The space, the light, the spring, and the soft, painted undulations create a progression that reflects on circadian rhythms or the progression of life itself. The movement through the work ends in the second work of the exhibition: Night Settings. This installation anchors Sunset Boulevard by manifesting the contrasts between the two works. Day and night, life and death, conscious and unconscious, active and passive. Yet Night Settings is also a respite that enables a new beginning. The subtler colours of the night emerge in the darkness once your eyes adjust to the dark.
For decades, Campau has approached her pictorial works of art with an abundance of energy in a widened field. Her practice is a field where a conceptual poignancy interacts with the installation’s surroundings to exude a playful fascination with glitter and other post-modern materials.
Her point of departure is international. Her initial formative experiences of art were in California of the mid-1970s where, as a young artist, she encountered installation art and American artists of the post-war years. Edward and Nancy Kienholz, Barnett Newmann, Elsworth Kelly and Jackson Pollock introduced her to large-scale works that allowed the body, the space and the rebelliousness to unfold. Her subsequent encounter with Lee Ufan and the Korean artistic movement, Dansaekhwa, was also a profound source of inspiration. In response to the plight of the Korean people after the Korean War, the movement’s artists developed a style of painting with the capacity to embrace, relieve and calm its beholders for a while.
Ruth Campau (b. 1955) is a pictorial artist. In 2020, she received the Danish Arts Foundation’s Lifelong Honorary Grant for her persistent, comprehensive and continuously investigative artistic endeavours. Campau has exhibited her works at a wide range of solo and collective exhibitions in Denmark and abroad, and she has developed site-specific works for public spaces and institutions. Her works are exhibited at several museums in Denmark. On multiple occasions, the artist has developed architectural ornamentation in cooperation with architectural firms for newly-completed buildings, and she has also curated a number of agenda-setting exhibition projects.

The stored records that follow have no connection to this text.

(** Claim C3, as amended.  A [Step] that ends HBlank on scanline 143 leaves
    the machine in VBlank on scanline 144; it calls the frame sink, then,
    if a CPU is attached, requests the VBlank interrupt once, whatever the
    status bits are, followed by an LCD-STAT interrupt exactly when status
    bit 4 is set; the only other request of the call is the one the
    coincidence comparison makes.  With no CPU attached nothing is
    requested.  No other [Step] requests the VBlank interrupt. *)
Theorem Step_VBlank_entry (h : Header) (s : GPU) (cycles : Z) :
  (enters_VBlank h s cycles = true ->
     GETMODE (Step h s cycles).1 = ModeVBlank
     /\ m_LCDControllerYCoordinate (Step h s cycles).1 = 144
     /\ (Step h s cycles).2
        = RenderImage s
          ++ (if m_CPU s
              then TriggerInterrupt INT40
                   :: (if VBlankInterrupt s then [TriggerInterrupt INT48] else [])
              else [])
          ++ (if (m_LYCompare s =? 144) && LYCoincidenceInterrupt s && m_CPU s
              then [TriggerInterrupt INT48] else []))
  /\ requests INT40 (Step h s cycles).2
     = (if enters_VBlank h s cycles && m_CPU s then 1%nat else 0%nat).
Proof.
  unfold enters_VBlank, Step.
  destruct (IsLCDDisplayEnabled s) eqn:Hon; cbn [negb andb fst snd]; [|by split].
  set (s0 := set_ModeClock s (to_ulong h (m_ModeClock s + cycles))).
  split.
  - intros Hent. apply andb_true_iff in Hent as [Hent Hly].
    apply andb_true_iff in Hent as [Hm Hclk]. apply Z.eqb_eq in Hm.
    rewrite (StepMode_HBlank h s0 Hm).
    change (m_ModeClock s0) with (to_ulong h (m_ModeClock s + cycles)).
    change (m_LCDControllerYCoordinate s0) with (m_LCDControllerYCoordinate s).
    rewrite Hclk, Hly. cbv beta iota zeta.
    match goal with |- context [StepCoincidence ?x] =>
      pose proof (StepCoincidence_spec x) as (_ & Ely & _ & _ & _ & Em & _ & _ & Et);
      destruct (StepCoincidence x) as [s2 t2] end.
    cbn [fst snd] in *. apply Z.eqb_eq in Hly.
    split; [|split].
    + rewrite Em. apply GETMODE_SETMODE. unfold ModeVBlank. lia.
    + by rewrite Ely.
    + rewrite Et. rewrite <- app_assoc. f_equal.
      unfold VBlankInterrupt, LYCoincidenceInterrupt.
      rewrite !ISBITSET_SETMODE by (unfold ModeVBlank; lia).
      cbn [m_LYCompare m_LCDControllerYCoordinate m_CPU SETMODE
           set_LCDControllerStatus set_LCDControllerYCoordinate set_ModeClock s0].
      by rewrite Hly.
  - pose proof (StepMode_INT40 h s0) as Hmode.
    destruct (StepMode h s0) as [s1 t1].
    pose proof (StepCoincidence_spec s1) as (_ & _ & _ & _ & _ & _ & _ & _ & Et).
    destruct (StepCoincidence s1) as [s2 t2]. cbn [fst snd] in *.
    rewrite requests_app, Hmode, Et.
    change (m_ModeClock s0) with (to_ulong h (m_ModeClock s + cycles)).
    change (m_LCDControllerYCoordinate s0) with (m_LCDControllerYCoordinate s).
    change (GETMODE s0) with (GETMODE s). change (m_CPU s0) with (m_CPU s).
    destruct (_ && m_CPU s1); cbn; lia.
Qed.

Lemma Step_VBlank_entry_witness :
  enters_VBlank DMG (sample true true 0x80 0x10 143 0 200) 4 = true
  /\ (Step DMG (sample true true 0x80 0x10 143 0 200) 4).2
     = [VSyncCallback; TriggerInterrupt INT40; TriggerInterrupt INT48]
  /\ requests INT40 (Step DMG (sample true true 0x80 0x10 143 0 200) 4).2 = 1%nat.
Proof.
  split; [reflexivity|].
  destruct (Step_VBlank_entry DMG (sample true true 0x80 0x10 143 0 200) 4) as [H1 H2].
  split.
  - destruct (H1 eq_refl) as (_ & _ & ->). reflexivity.
  - rewrite H2. reflexivity.
Defined.

(** Claim C3 as stated fails: with no CPU attached, the call that takes the
    scanline index to 144 enters VBlank and requests no VBlank interrupt. *)
Lemma Step_VBlank_entry_without_CPU :
  wf DMG (sample false true 0x80 0 143 0 200)
  /\ enters_VBlank DMG (sample false true 0x80 0 143 0 200) 4 = true
  /\ m_LCDControllerYCoordinate (Step DMG (sample false true 0x80 0 143 0 200) 4).1 = 144
  /\ GETMODE (Step DMG (sample false true 0x80 0 143 0 200) 4).1 = ModeVBlank
  /\ requests INT40 (Step DMG (sample false true 0x80 0 143 0 200) 4).2 = 0%nat.
Proof.
  split; [apply sample_wf; unfold is_byte; lia|].
  repeat split; vm_compute; congruence.
Qed.

(** Claim C4.  With the display-enable bit clear, [Step] sets the scanline
    index to 153, the mode to VBlank and the mode clock to the VBlank
    threshold, whatever the state and the cycles; it makes no call (no
    read of a renderer, no interrupt request, no frame callback), leaves
    the framebuffer as it was, and leaves status bits 2 to 7, the
    coincidence flag among them, untouched. *)
Theorem Step_display_off (h : Header) (s : GPU) (cycles : Z) :
  header_ok h -> IsLCDDisplayEnabled s = false ->
  let s' := (Step h s cycles).1 in
  m_LCDControllerYCoordinate s' = 153
  /\ GETMODE s' = ModeVBlank
  /\ m_ModeClock s' = VBlankCycles h
  /\ (Step h s cycles).2 = []
  /\ m_DisplayPixels s' = m_DisplayPixels s
  /\ (forall bit, 2 <= bit < 8 ->
        ISBITSET (m_LCDControllerStatus s') bit = ISBITSET (m_LCDControllerStatus s) bit)
  /\ m_LYCompare s' = m_LYCompare s /\ m_LCDControl s' = m_LCDControl s
  /\ m_VRAM s' = m_VRAM s /\ m_OAM s' = m_OAM s.
Proof.
  intros Hh Hoff. unfold Step. rewrite Hoff. cbn [negb fst snd].
  repeat split.
  - apply GETMODE_SETMODE. unfold ModeVBlank. lia.
  - cbn. apply to_ulong_small. apply (vblank_cycles_range h Hh).
  - intros bit Hb. rewrite ISBITSET_SETMODE; [done | unfold ModeVBlank; lia | done].
Qed.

SUNSET BOULEVARD is one several exhibitions that will pave the way for a forthcoming Museum of Light and Art at Bornholm Art Museum. The Museum of Light and Art will present interdisciplinary exhibitions of international calibre. The point of departure for the exhibitions will always be artists who are devoted to exploring art through light. There are many exciting perspectives. The exhibitions of both Campau and Christina Augustesen (Through the Space of Light, presented at the same time in rooms 5 and 6) focus on daylight.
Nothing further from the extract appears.